┌──
(** * pickupscan: the scan-ingest and admin-auth handlers

    A shallow embedding of the FastAPI handlers of the pickupscan
    application ([app/api/public.py], [app/api/admin_auth.py],
    [app/core/deps.py]) over the SQLModel tables of [app/db/models.py].

    - The relational store is a record of tables, each table a list of rows
      in storage order.  A database [Session] pairs the store with the list
      of statements executed through it, so that "no lookup was attempted"
      and "the only write is an insert" are statements about a handler run.
    - Handlers that talk to the database live in the state monad [DB].
    - [request.session] (the signed cookie) is a finite map from keys to
      integers; the only key the code ever writes is ["user_id"].
    - Python's truth-value testing ([if not x]) is the class [Truthy]. *)

From Stdlib Require Import ZArith PrimFloat Ascii Strings.Byte.
From stdpp Require Import base option list strings gmap.

Local Open Scope Z_scope.

(** ** Python truth-value testing *)

Class Truthy (A : Type) := truthy : A → bool.
Global Hint Mode Truthy ! : typeclass_instances.

(** [str]: only the empty string is false. *)
Global Instance str_truthy : Truthy string :=
  λ s, negb (bool_decide (s = "")).

(** [int]: only zero is false. *)
Global Instance int_truthy : Truthy Z :=
  λ n, negb (n =? 0).

(** [Optional[T]]: [None] is false, anything else is tested as a [T]. *)
Global Instance optional_truthy `{Truthy A} : Truthy (option A) :=
  λ o, match o with None => false | Some a => truthy a end.

(** ** The tables of [app/db/models.py] *)

Module User.
Record t := mk {
  id : Z;
  login : string;
  is_active : bool;
  is_superuser : bool;
  password_hash : string;
}.
End User.

Module Region.
Record t := mk {
  id : Z;
  name : string;
  code : string;
  public_id : string;
  is_active : bool;
}.
End Region.

Module Pharmacy.
Record t := mk {
  id : Z;
  name : string;
  address : option string;
  public_id : string;
  is_active : bool;
  region_id : option Z;
}.
End Pharmacy.

(** [ScanEvent] is the one model the handlers construct: its [id] is [None]
    until the row is inserted, and [scanned_at] is read from the clock by the
    field's [default_factory]. *)
Module ScanEvent.
Record t := mk {
  id : option Z;
  scanned_at : Z;
  pharmacy_id : Z;
  region_id : option Z;
  latitude : option float;
  longitude : option float;
  raw_qr : option string;
  user_agent : option string;
  ip_address : option string;
}.

Definition with_id (k : Z) (e : t) : t :=
  mk (Some k) (scanned_at e) (pharmacy_id e) (region_id e) (latitude e)
     (longitude e) (raw_qr e) (user_agent e) (ip_address e).
End ScanEvent.

(** Instances of a model class define neither [__bool__] nor [__len__]:
    every row object is true, so [if not row] only tests for [None]. *)
Global Instance user_truthy : Truthy User.t := λ _, true.
Global Instance region_truthy : Truthy Region.t := λ _, true.
Global Instance pharmacy_truthy : Truthy Pharmacy.t := λ _, true.

(** ** [generate_public_id] of [app/db/models.py] *)

(** The alphabet of [base64.urlsafe_b64encode]. *)
Definition urlsafe_alphabet : list ascii :=
  String.list_ascii_of_string
    "ABCDEFGHIJKLMNOPQRSTUVWXYZabcdefghijklmnopqrstuvwxyz0123456789-_".

Definition b64_char (n : Z) : ascii :=
  default "="%char (urlsafe_alphabet !! Z.to_nat n).

(** Three bytes give four six-bit groups; a last group of one or two bytes
    gives two or three, the unused low bits being zero. *)
Fixpoint b64_sextets (bs : list Z) : list Z :=
  match bs with
  | a :: b :: c :: rest =>
      a / 4 :: (a mod 4) * 16 + b / 16 :: (b mod 16) * 4 + c / 64 :: c mod 64
        :: b64_sextets rest
  | [a; b] => [a / 4; (a mod 4) * 16 + b / 16; (b mod 16) * 4]
  | [a] => [a / 4; (a mod 4) * 16]
  | [] => []
  end.

Definition b64_padding (n : nat) : list ascii :=
  match (n mod 3)%nat with
  | 1%nat => ["="%char; "="%char]
  | 2%nat => ["="%char]
  | _ => []
  end.

Definition byte_val (b : byte) : Z := Z.of_N (Byte.to_N b).

(** [base64.urlsafe_b64encode(tok)] *)
Definition urlsafe_b64encode (tok : list byte) : list ascii :=
  (b64_char <$> b64_sextets (byte_val <$> tok)) ++ b64_padding (length tok).

(** [s.rstrip(c)]: [s] without its trailing run of [c]. *)
Fixpoint rstrip (c : ascii) (s : list ascii) : list ascii :=
  match s with
  | [] => []
  | x :: s' =>
      match rstrip c s' with
      | [] => if decide (x = c) then [] else [x]
      | r => x :: r
      end
  end.

(** [secrets.token_urlsafe(nbytes)], the bytes of [secrets.token_bytes]
    being read from the operating system's random source [urandom]. *)
Definition token_urlsafe (nbytes : nat) (urandom : list byte) : string :=
  let tok := take nbytes urandom in
  String.string_of_list_ascii (rstrip "="%char (urlsafe_b64encode tok)).

(** [generate_public_id] *)
Definition generate_public_id (urandom : list byte) : string :=
  token_urlsafe 8 urandom.

(** ** The data store and the database session *)

Record Store := mkStore {
  users : list User.t;
  regions : list Region.t;
  pharmacies : list Pharmacy.t;
  scan_events : list ScanEvent.t;
  (** next value of the key sequence of the scan-event table *)
  scanevent_id_seq : Z;
}.

(** The statements the handlers send to the database. *)
Inductive Stmt :=
  | SelectUserByLogin (login : string)
  | GetUser (id : Z)
  | SelectPharmacyByPublicId (public_id : string)
  | GetRegion (id : Z)
  | InsertScanEvent (row : ScanEvent.t).

Definition is_write (q : Stmt) : bool :=
  match q with InsertScanEvent _ => true | _ => false end.

Record Session := mkSession {
  store : Store;
  executed : list Stmt;
}.

(** State monad over the database session. *)
Definition DB (A : Type) : Type := Session → A * Session.

Global Instance DB_ret : MRet DB := λ A a s, (a, s).
Global Instance DB_bind : MBind DB :=
  λ A B f m s, let '(a, s') := m s in f a s'.

Definition log (q : Stmt) : DB unit :=
  λ s, (tt, mkSession (store s) (executed s ++ [q])).

Definition query {A} (f : Store → A) : DB A := λ s, (f (store s), s).

(** [session.exec(select(User).where(User.login == login)).first()] *)
Definition first_user_by_login (login : string) (db : Store) : option User.t :=
  find (λ u, bool_decide (User.login u = login)) (users db).

(** [session.get(User, id)] *)
Definition get_user (id : Z) (db : Store) : option User.t :=
  find (λ u, User.id u =? id) (users db).

(** [session.exec(select(Pharmacy).where(Pharmacy.public_id == p)).first()] *)
Definition first_pharmacy_by_public_id (p : string) (db : Store)
  : option Pharmacy.t :=
  find (λ ph, bool_decide (Pharmacy.public_id ph = p)) (pharmacies db).

(** [session.get(Region, id)] *)
Definition get_region (id : Z) (db : Store) : option Region.t :=
  find (λ r, Region.id r =? id) (regions db).
(** ** POST /api/holdings *)

(** The handler's validation: every body whose [shares] is a number not
    above zero, or whose [avg_price] is a number below zero, is answered
    400 with a validation message before any statement is prepared. *)
Lemma post_api_holdings_rejects (env : Env) (req : Request)
    (user : list (string * json)) (w : World) (body : json) :
  req_json req = Ok body ->
  (exists sh, get_named (Json body) "shares" = Json (JNumber sh)
              /\ PrimFloat.leb sh PrimFloat.zero = true)
  \/ (exists ap, get_named (Json body) "avg_price" = Json (JNumber ap)
                 /\ PrimFloat.ltb ap PrimFloat.zero = true) ->
  exists msg,
    Clerk.post_api_holdings env req user w = (Ok (c_json (error_body msg) 400), w).
Proof.
  intros Hbody Hbad.
  unfold Clerk.post_api_holdings, try_catch, bind, lift. rewrite Hbody.
  assert (Hnn : body <> JNull).
  { intros ->. destruct Hbad as [(sh & H & _)|(ap & H & _)]; discriminate H. }
  destruct body as [|b|n|s|xs|ps]; try congruence;
    try (destruct Hbad as [(sh & H & _)|(ap & H & _)]; discriminate H).
  set (vsym := get_named (Json (JObject ps)) "symbol").
  set (vname := get_named (Json (JObject ps)) "name").
  set (vsh := get_named (Json (JObject ps)) "shares") in *.
  set (vap := get_named (Json (JObject ps)) "avg_price") in *.
  destruct (negb (truthy vsym) || negb (truthy vname)
            || Clerk.is_undefined vsh || Clerk.is_undefined vap).
  { eexists. reflexivity. }
  destruct (Clerk.as_number vsh) as [sh|] eqn:Hsh.
  2:{ eexists. reflexivity. }
  destruct (Clerk.as_number vap) as [ap|] eqn:Hap.
  2:{ eexists. reflexivity. }
  destruct (PrimFloat.is_nan sh || negb (PrimFloat.is_finite sh)
            || PrimFloat.is_nan ap || negb (PrimFloat.is_finite ap)).
  { eexists. reflexivity. }
  destruct (PrimFloat.leb sh PrimFloat.zero) eqn:Hle.
  { eexists. reflexivity. }
  destruct (PrimFloat.ltb ap PrimFloat.zero) eqn:Hlt.
  { eexists. reflexivity. }
  exfalso. destruct Hbad as [(sh' & H & Hle')|(ap' & H & Hlt')].
  - rewrite H in Hsh. cbn in Hsh. inversion Hsh; subst. congruence.
  - rewrite H in Hap. cbn in Hap. inversion Hap; subst. congruence.
Qed.
Lemma dispatch_skipped (path : string) (paths : list string) (status : LunariaStatus) :
  skipped E config path ->
  outcome (dispatch E config (path :: paths) status)
  = outcome (dispatch E config paths status).
Proof.
  intros Hskip. apply getFileStatus_skipped in Hskip. destruct Hskip as [Hout _].
  unfold dispatch. simpl. unfold pushFileStatus at 1.
  rewrite bind_run. rewrite bind_run, Hout. reflexivity.
Qed.

(** C5.  A path that no [files] entry matches, or that is not localizable,
    makes [getFileStatus] log an error and return no entry; among the
    callbacks of a [Promise.all] of [getFullStatus], whatever comes before and
    after it, the resulting status is the one obtained without that path, so
    the run goes on and the entries of the other files are the same. *)
Theorem skipped_file_is_isolated (path : string) :
  skipped E config path ->
  outcome (getFileStatus E config path) = Returned None
  /\ (exists message, In (logger_error message) (events (getFileStatus E config path)))
  /\ forall before after status,
       outcome (dispatch E config (before ++ path :: after) status)
       = outcome (dispatch E config (before ++ after) status).
Proof.
  intros Hskip.
  destruct (getFileStatus_skipped E config path Hskip) as [Hout Hlog].
  repeat split; [ exact Hout | exact Hlog | ].
  intros before after. induction before as [ | p before IH]; intros status.
  - simpl app. apply dispatch_skipped. exact Hskip.
  - unfold dispatch. simpl. rewrite !bind_run.
    destruct (outcome (pushFileStatus E config status p)) as [status1 | code];
      [ | reflexivity ].
    cbn [outcome snd]. apply IH.
Qed.
Lemma registry_wf_step s ev s' :
  step CHROME_URL s ev = Some s' -> registry_wf s -> registry_wf s'.
Proof.
  intros Hstep. apply step_running in Hstep as [_ Hstep].
  change (keeps_registry s s').
  destruct ev; cbn [dispatch] in Hstep.
  - destruct (phase s); try discriminate. injection Hstep as <-.
    unfold main. destruct useStdio.
    + registry_tac.
    + unfold startHTTP.
      eapply keeps_registry_trans; [|apply keeps_registry_await_init].
      registry_tac.
  - injection Hstep as <-. unfold on_signal, cleanup.
    eapply keeps_registry_trans; [|apply keeps_registry_cleanup_sessions].
    registry_tac.
  - destruct (listening s); [|discriminate]. injection Hstep as <-.
    apply keeps_registry_on_request.
  - destruct (nth_error (responses s) r); [|discriminate].
    injection Hstep as <-. apply keeps_registry_fire.
  - destruct (nth_error (timers s) i) as [[d cb]|]; [|discriminate].
    injection Hstep as <-.
    eapply keeps_registry_trans; [|apply keeps_registry_run_timer].
    registry_tac.
  - destruct (nth_error (tasks s) i) as [t|]; [|discriminate].
    injection Hstep as <-.
    eapply keeps_registry_trans; [|apply keeps_registry_resume].
    registry_tac.
  - destruct (nth_error (servers s) sv) as [obj|]; [|discriminate].
    destruct (existsb (RpcMethod_eqb m) (sv_handlers obj)); [|discriminate].
    injection Hstep as <-. unfold handler.
    destruct m;
      (eapply keeps_registry_trans; [|apply keeps_registry_await_init]);
      registry_tac.
  - destruct (nth_error (responses s) r) as [res|]; [|discriminate].
    destruct (handed_over r s && negb (headersSent res)); [|discriminate].
    injection Hstep as <-. registry_tac.
  - destruct (nth_error (clients s) c) as [[]|]; try discriminate.
    injection Hstep as <-. registry_tac.
  - destruct (listening s); [|discriminate]. injection Hstep as <-.
    unfold on_listen_error.
    destruct (String.eqb code "EADDRINUSE"); registry_tac.
Qed.

Lemma registry_wf_reachable s : reachable CHROME_URL s -> registry_wf s.
Proof.
  induction 1 as [|s ev s' _ IH Hstep].
  - exact (@JsMapFacts.wf_empty Session).
  - eapply registry_wf_step; eauto.
Qed.

End Registry.

(** ** Runs *)

Lemma reachable_run CHROME_URL s evs s' :
  reachable CHROME_URL s -> run CHROME_URL s evs = Some s' ->
  reachable CHROME_URL s'.
Proof.
  revert s; induction evs as [|ev evs IH]; intros s Hs; simpl.
  - now intros [= <-].
  - destruct (step CHROME_URL s ev) as [s1|] eqn:Hstep; [|discriminate].
    apply IH. eapply reachable_step; eauto.
Qed.

Lemma run_app CHROME_URL s evs1 evs2 :
  run CHROME_URL s (evs1 ++ evs2) =
  match run CHROME_URL s evs1 with
  | Some s1 => run CHROME_URL s1 evs2
  | None => None
  end.
Proof.
  revert s; induction evs1 as [|ev evs1 IH]; intros s; simpl; auto.
  destruct (step CHROME_URL s ev); auto.
Qed.

(** ** C1: a failed connection attempt *)

(** C1 (the code departs from the claim).  The bridge runs in stdio mode;
    the first [ListTools] call starts the child and the handshake fails with
    [e].  The failure is the reply of that call, as the claim says.  But the
    field [chromeClient] keeps the client of the failed attempt, so from then
    on [initChromeConnection] returns at its guard for every caller: the
    next [ListTools] call starts no child and is forwarded to the client
    that never connected.  The same holds in HTTP mode after a start-up
    whose handshake failed, although the bridge then announces that the
    tools will be initialised on the first request. *)
Theorem failed_connection_is_not_retried CHROME_URL (e : Thrown) :
  (exists s1 s2,
     run CHROME_URL init
       [EvMain true; EvSettle 0 Resolved; EvRpc 0 ListTools 1 "";
        EvSettle 0 (Rejected e)] = Some s1 /\
     In (RpcReply 1 (Rejected e)) (trace s1) /\
     chromeClient s1 = Some 0 /\
     clients s1 = [ConnectFailed] /\
     (forall k, initChromeConnection k s1 = (Returned, s1)) /\
     step CHROME_URL s1 (EvRpc 0 ListTools 2 "") = Some s2 /\
     spawn_count (trace s2) = 1 /\
     clients s2 = [ConnectFailed] /\
     tasks s2 = [TListTools 2] /\
     hd_error (trace s2) = Some (ClientListTools 0)) /\
  (exists s1 s2,
     run CHROME_URL init startup_failed = Some s1 /\
     In (ConsoleError
           "[Setup] Tools will be initialized on first request instead")
        (trace s1) /\
     chromeClient s1 = Some 0 /\
     clients s1 = [ConnectFailed] /\
     run CHROME_URL s1
       [EvRequest "a1b2c3d4" "POST" "/mcp"; EvSettle 0 Resolved;
        EvRpc 0 ListTools 1 ""] = Some s2 /\
     spawn_count (trace s2) = 1 /\
     clients s2 = [ConnectFailed] /\
     tasks s2 = [TMcpHandle 0; TListTools 1] /\
     hd_error (trace s2) = Some (ClientListTools 0)).
Proof.
  split.
  - eexists; eexists. split; [vm_compute; reflexivity|].
    split; [vm_compute; auto 10|].
    split; [reflexivity|]. split; [reflexivity|].
    split; [intros k; reflexivity|].
    split; [vm_compute; reflexivity|].
    vm_compute. repeat split.
  - eexists; eexists. split; [vm_compute; reflexivity|].
    split; [vm_compute; auto 10|].
    split; [reflexivity|]. split; [reflexivity|].
    split; [vm_compute; reflexivity|].
    vm_compute. repeat split.
Qed.

(** ** C2: one child process *)

(** C2.  In every reachable state at most one child process has been
    started and at most one client has been constructed, whatever the
    order in which the start-up attempt, the requests, the settlements of
    promises, the timers and the signals are delivered: a call of
    [initChromeConnection] that finds the field empty fills it in the same
    turn, before its [await], and every later call returns at the guard.
    In particular any number of calls that arrive while no connection
    exists, one after the other and before any of them is resumed, start
    exactly one child. *)
Theorem at_most_one_child_spawned CHROME_URL s :
  reachable CHROME_URL s ->
  spawn_count (trace s) <= 1 /\
  length (clients s) <= 1 /\
  spawn_count (trace s) = length (clients s) /\
  (running s -> chromeClient s = None ->
   forall k ks,
     let s' := fold_left (fun st k' => await_init k' st) (k :: ks) s in
     spawn_count (trace s') = 1 /\ length (clients s') = 1).
Proof.
  intros Hreach. apply single_child_reachable in Hreach as [I1 I2 I3 I4].
  split; [lia|]. split; [lia|]. split; [lia|].
  intros Hrun Hnone k ks. specialize (I3 Hrun Hnone). cbv zeta.
  cbn [fold_left].
  assert (Hfirst : chromeClient (await_init k s) = Some 0 /\
                   spawn_count (trace (await_init k s)) = 1 /\
                   length (clients (await_init k s)) = 1).
  { unfold await_init, initChromeConnection. rewrite Hnone. cbn.
    rewrite I3 in *. cbn in *. unfold spawn_count in *. cbn. auto. }
  destruct Hfirst as (Hc & Hs & Hl).
  destruct (await_init_many ks _ 0 Hc) as (_ & -> & ->). auto.
Qed.

(** Three concurrent calls in stdio mode start one child. *)
Lemma at_most_one_child_spawned_witness :
  exists s,
    run default_url init concurrent_calls = Some s /\
    tasks s = [TInitConnect 0 (FromListTools 1); TCallTool 2 "click";
               TListTools 3] /\
    spawn_count (trace s) <= 1 /\
    length (clients s) <= 1 /\
    spawn_count (trace s) = length (clients s).
Proof.
  eexists. split; [vm_compute; reflexivity|]. split; [reflexivity|].
  match goal with
  | |- spawn_count (trace ?s) <= 1 /\ _ =>
      destruct (at_most_one_child_spawned default_url s) as (H1 & H2 & H3 & _)
  end.
  - apply (reachable_run default_url init concurrent_calls);
      [apply reachable_init|vm_compute; reflexivity].
  - split; [exact H1|]. split; [exact H2|exact H3].
Defined.

(** ** C3, C4, C10: the health check *)

Lemma on_request_health CHROME_URL token method s :
  on_request CHROME_URL token method "/health" s =
  set_responses (responses s ++ [health_response CHROME_URL token s])
    (console_log (method ++ " " ++ "/health") s).
Proof.
  unfold on_request. rewrite String.eqb_refl.
  unfold update_response. cbn [responses set_responses].
  rewrite update_nth_snoc. reflexivity.
Qed.
(** X2: the batch is worked element by element: the areas of two batches
    laid end to end are the areas of the first followed by the areas of the
    second, in any arithmetic. *)
Theorem area_intersect_app (F : Type) (AF : Arith F)
  (r_sun r_moon d r_sun' r_moon' d' : list F) :
  length r_moon = length r_sun -> length d = length r_sun ->
  length r_moon' = length r_sun' -> length d' = length r_sun' ->
  area_intersect (Seq (r_sun ++ r_sun')) (Seq (r_moon ++ r_moon')) (Seq (d ++ d'))
  = (A <- area_intersect (Seq r_sun) (Seq r_moon) (Seq d) ;;
     A' <- area_intersect (Seq r_sun') (Seq r_moon') (Seq d') ;;
     Return (A ++ A')).
Proof.
  intros H1 H2 H1' H2'.
  rewrite !area_intersect_elementwise by (rewrite ?length_app; congruence).
  cbn [bind]. unfold map3. rewrite zip3_app by assumption. now rewrite map_app.
Qed.

Lemma area_intersect_app_witness :
  area_intersect (Seq ([Fin 1] ++ [Fin 2; Fin 1])) (Seq ([Fin 1] ++ [Fin 1; Fin 3]))
    (Seq ([Fin 1] ++ [Fin 4; Fin 1]))
  = (A <- area_intersect (Seq [Fin 1]) (Seq [Fin 1]) (Seq [Fin 1]) ;;
     A' <- area_intersect (Seq [Fin 2; Fin 1]) (Seq [Fin 1; Fin 3]) (Seq [Fin 4; Fin 1]) ;;
     Return (A ++ A')).
Proof.
  apply (area_intersect_app xreal xreal_arith [Fin 1] [Fin 1] [Fin 1]
           [Fin 2; Fin 1] [Fin 1; Fin 3] [Fin 4; Fin 1]); reflexivity.
Defined.
(* ===== verification/Image.v ===== *)
(** * Image normalisation: [resize_image] and [encode_image_as_base64_data_uri]

    PIL is a library the module only calls, so it is an interface: the
    class [PilImage] lists the operations the code uses ([Image.open] with
    its [formats] filter, [.format], [.size], [.resize], [.convert("RGB")],
    [.save(.., format="JPEG")]), each fallible.  Standard output, where
    [encode_image_as_base64_data_uri] prints a line when it resizes, is the
    interface [HasStdout] of the world the caller runs in.  Against these:

    - [resize_dims] is lines 34-41 (the new size, with Python floats), and
      [resize_image] is lines 29-44;
    - [encode_image_as_base64_data_uri] is lines 11-26, in [PyM].

    How [Image.open] uses the [formats] list of line 14 decides which
    files the code can caption, so that part of Pillow is modelled after
    its [_open_core]: [image_open] over a registry of plugins.

    [ToyPil] is a small instance of the interface (a five-byte header gives
    the format and the size, and [Image.open] is [image_open] with the
    formats of line 14) on which the theorems are evaluated. *)

From Stdlib Require Import Floats.
From S2P Require Import Prelude PyRuntime PyStr Base64 PyFloat.

Local Open Scope Z_scope.
Local Open Scope py_scope.
(** [binary_round_aux] on a positive mantissa of at least 53 digits, in
    the normal range: the result has a 53-digit mantissa [mf] and is [c]
    units of [2^(e+k)] (written [2 * mf] when rounding carried into a new
    digit), where [c] is the truncation [m / 2^k] or one more. *)
Lemma round_aux_faithful (m e : Z) (l : location) :
  0 < m -> 53 <= Zdigits2 m -> -1074 <= Zdigits2 m + e - 53 -> Zdigits2 m + e - 53 < 971 ->
  exists (mf : positive) (ef c : Z),
    binary_round_aux prec emax false m e l = S754_finite false mf ef /\
    2 ^ 52 <= Zpos mf < 2 ^ 53 /\
    (c = m / 2 ^ (Zdigits2 m - 53) \/ c = m / 2 ^ (Zdigits2 m - 53) + 1) /\
    ((ef = e + (Zdigits2 m - 53) /\ Zpos mf = c) \/
     (ef = e + (Zdigits2 m - 53) + 1 /\ 2 * Zpos mf = c)).
Proof.
  intros Hm Hd Hlo Hhi. unfold binary_round_aux.
  pose proof (shr_fexp_spec m e l Hm Hd Hlo) as [E1 E2].
  destruct (shr_fexp prec emax m e l) as [mrs e'] eqn:Hs1. simpl in E1, E2. subst e'.
  pose proof (trunc53_bounds m Hm Hd) as Ht. rewrite <- E1 in Ht.
  set (r := round_nearest_even (shr_m mrs) (loc_of_shr_record mrs)).
  assert (Hr : r = shr_m mrs \/ r = shr_m mrs + 1) by apply round_nearest_even_cases.
  destruct (Z.eq_dec r (2 ^ 53)) as [Hc|Hc].
  - (* the rounding carried: one more shift *)
    assert (Hdr : Zdigits2 r = 54) by (rewrite Hc; reflexivity).
    pose proof (shr_fexp_spec r (e + (Zdigits2 m - 53)) loc_Exact ltac:(lia) ltac:(lia) ltac:(lia)) as [F1 F2].
    destruct (shr_fexp prec emax r _ loc_Exact) as [mrs2 e2] eqn:Hs2. simpl in F1, F2.
    rewrite Hdr, Hc in F1. change (2 ^ 53 / 2 ^ (54 - 53)) with (2 ^ 52) in F1.
    rewrite F1. exists (Z.to_pos (2 ^ 52)), e2, r. rewrite Hdr in F2.
    replace (Z.leb e2 (emax - prec)) with true by (symmetry; apply Z.leb_le; unfold emax, prec; lia).
    split; [reflexivity|]. rewrite Z2Pos.id by (apply pow2_pos; lia).
    split; [split; [lia|apply Z.pow_lt_mono_r; lia]|].
    split; [rewrite <- E1; lia|]. right. split; [lia|]. rewrite Hc. reflexivity.
  - assert (Hr53 : 2 ^ 52 <= r < 2 ^ 53) by lia.
    assert (Hdr : Zdigits2 r = 53) by (apply Zdigits2_unique; [lia|exact Hr53]).
    pose proof (shr_fexp_spec r (e + (Zdigits2 m - 53)) loc_Exact ltac:(lia) ltac:(lia) ltac:(lia)) as [F1 F2].
    destruct (shr_fexp prec emax r _ loc_Exact) as [mrs2 e2] eqn:Hs2. simpl in F1, F2.
    rewrite Hdr, Z.sub_diag, Z.pow_0_r, Z.div_1_r in F1. rewrite Hdr in F2.
    rewrite F1. destruct r as [|p|p] eqn:Er; try lia.
    exists p, e2, (Zpos p).
    replace (Z.leb e2 (emax - prec)) with true by (symmetry; apply Z.leb_le; unfold emax, prec; lia).
    split; [reflexivity|]. split; [lia|]. split; [rewrite <- E1; lia|]. left. split; lia.
Qed.

(** A 53-digit mantissa with no pending location is returned as it is. *)
Lemma round_aux_exact (m e : Z) :
  2 ^ 52 <= m < 2 ^ 53 -> -1074 <= e -> e < 971 ->
  binary_round_aux prec emax false m e loc_Exact = S754_finite false (Z.to_pos m) e.
Proof.
  intros Hm Hlo Hhi. assert (Hd : Zdigits2 m = 53) by (apply Zdigits2_unique; lia).
  unfold binary_round_aux, shr_fexp. rewrite Hd, fexp_normal by lia.
  replace (53 + e - 53 - e) with 0 by lia. simpl. rewrite Hd, fexp_normal by lia.
  replace (53 + e - 53 - e) with 0 by lia. simpl.
  destruct m as [|p|p]; try lia. simpl.
  destruct (Z.leb_spec e 971); [reflexivity|lia].
Qed.

Lemma pos_iter_xO (p d : positive) : Zpos (Pos.iter xO p d) = Zpos p * 2 ^ Zpos d.
Proof.
  induction d as [|d IH] using Pos.peano_ind; [simpl; lia|].
  rewrite Pos.iter_succ, Pos2Z.inj_succ, Z.pow_succ_r by lia.
  change (Zpos (xO (Pos.iter xO p d))) with (2 * Zpos (Pos.iter xO p d)). rewrite IH. ring.
Qed.

(** [float(n)] for [0 < n < 2^53]: the 53-digit mantissa [n * 2^(53-D)]
    and the exponent [D - 53], where [D] is the number of digits of [n]. *)
Lemma binary_normalize_int (n : Z) :
  0 < n < 2 ^ 53 ->
  binary_normalize prec emax n 0 false =
    S754_finite false (Z.to_pos (n * 2 ^ (53 - Zdigits2 n))) (Zdigits2 n - 53).
Proof.
  intros Hn. pose proof (Zdigits2_bounds n ltac:(lia)) as [Hlo Hhi].
  assert (HD : 1 <= Zdigits2 n <= 53).
  { split; [rewrite Zdigits2_log2 by lia; pose proof (Z.log2_nonneg n); lia|].
    destruct (Z.le_gt_cases (Zdigits2 n) 53) as [|Hgt]; [lia|].
    pose proof (Z.pow_le_mono_r 2 53 (Zdigits2 n - 1) ltac:(lia) ltac:(lia)). lia. }
  assert (Hm : 2 ^ 52 <= n * 2 ^ (53 - Zdigits2 n) < 2 ^ 53).
  { replace (2 ^ 52) with (2 ^ (Zdigits2 n - 1) * 2 ^ (53 - Zdigits2 n))
      by (rewrite <- Z.pow_add_r by lia; f_equal; lia).
    replace (2 ^ 53) with (2 ^ Zdigits2 n * 2 ^ (53 - Zdigits2 n))
      by (rewrite <- Z.pow_add_r by lia; f_equal; lia).
    pose proof (pow2_pos (53 - Zdigits2 n) ltac:(lia)). nia. }
  destruct n as [|p|p]; try lia. unfold binary_normalize, binary_round, shl_align.
  change (Zpos (digits2_pos p)) with (Zdigits2 (Zpos p)). rewrite Z.add_0_r, fexp_normal by lia.
  destruct (Z.eq_dec (Zdigits2 (Zpos p)) 53) as [E|E].
  - rewrite E in Hm |- *. rewrite Z.sub_diag, Z.pow_0_r, Z.mul_1_r in Hm |- *. simpl.
    rewrite round_aux_exact by lia. reflexivity.
  - destruct (Zdigits2 (Zpos p) - 53 - 0) as [|d|d] eqn:Ed; try lia.
    rewrite round_aux_exact; [|rewrite pos_iter_xO; replace (Zpos d) with (53 - Zdigits2 (Zpos p)) by lia; lia|lia|lia].
    replace (Zpos (Pos.iter xO p d)) with (Zpos p * 2 ^ (53 - Zdigits2 (Zpos p))); [reflexivity|].
    rewrite pos_iter_xO. f_equal. f_equal. lia.
Qed.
└──
- _Work order_:
If a line above holds the string "Fixpoint", return it as it stands.

- _Reply_:
Fixpoint b64_sextets (bs : list Z) : list Z :=
Fixpoint rstrip (c : ascii) (s : list ascii) : list ascii :=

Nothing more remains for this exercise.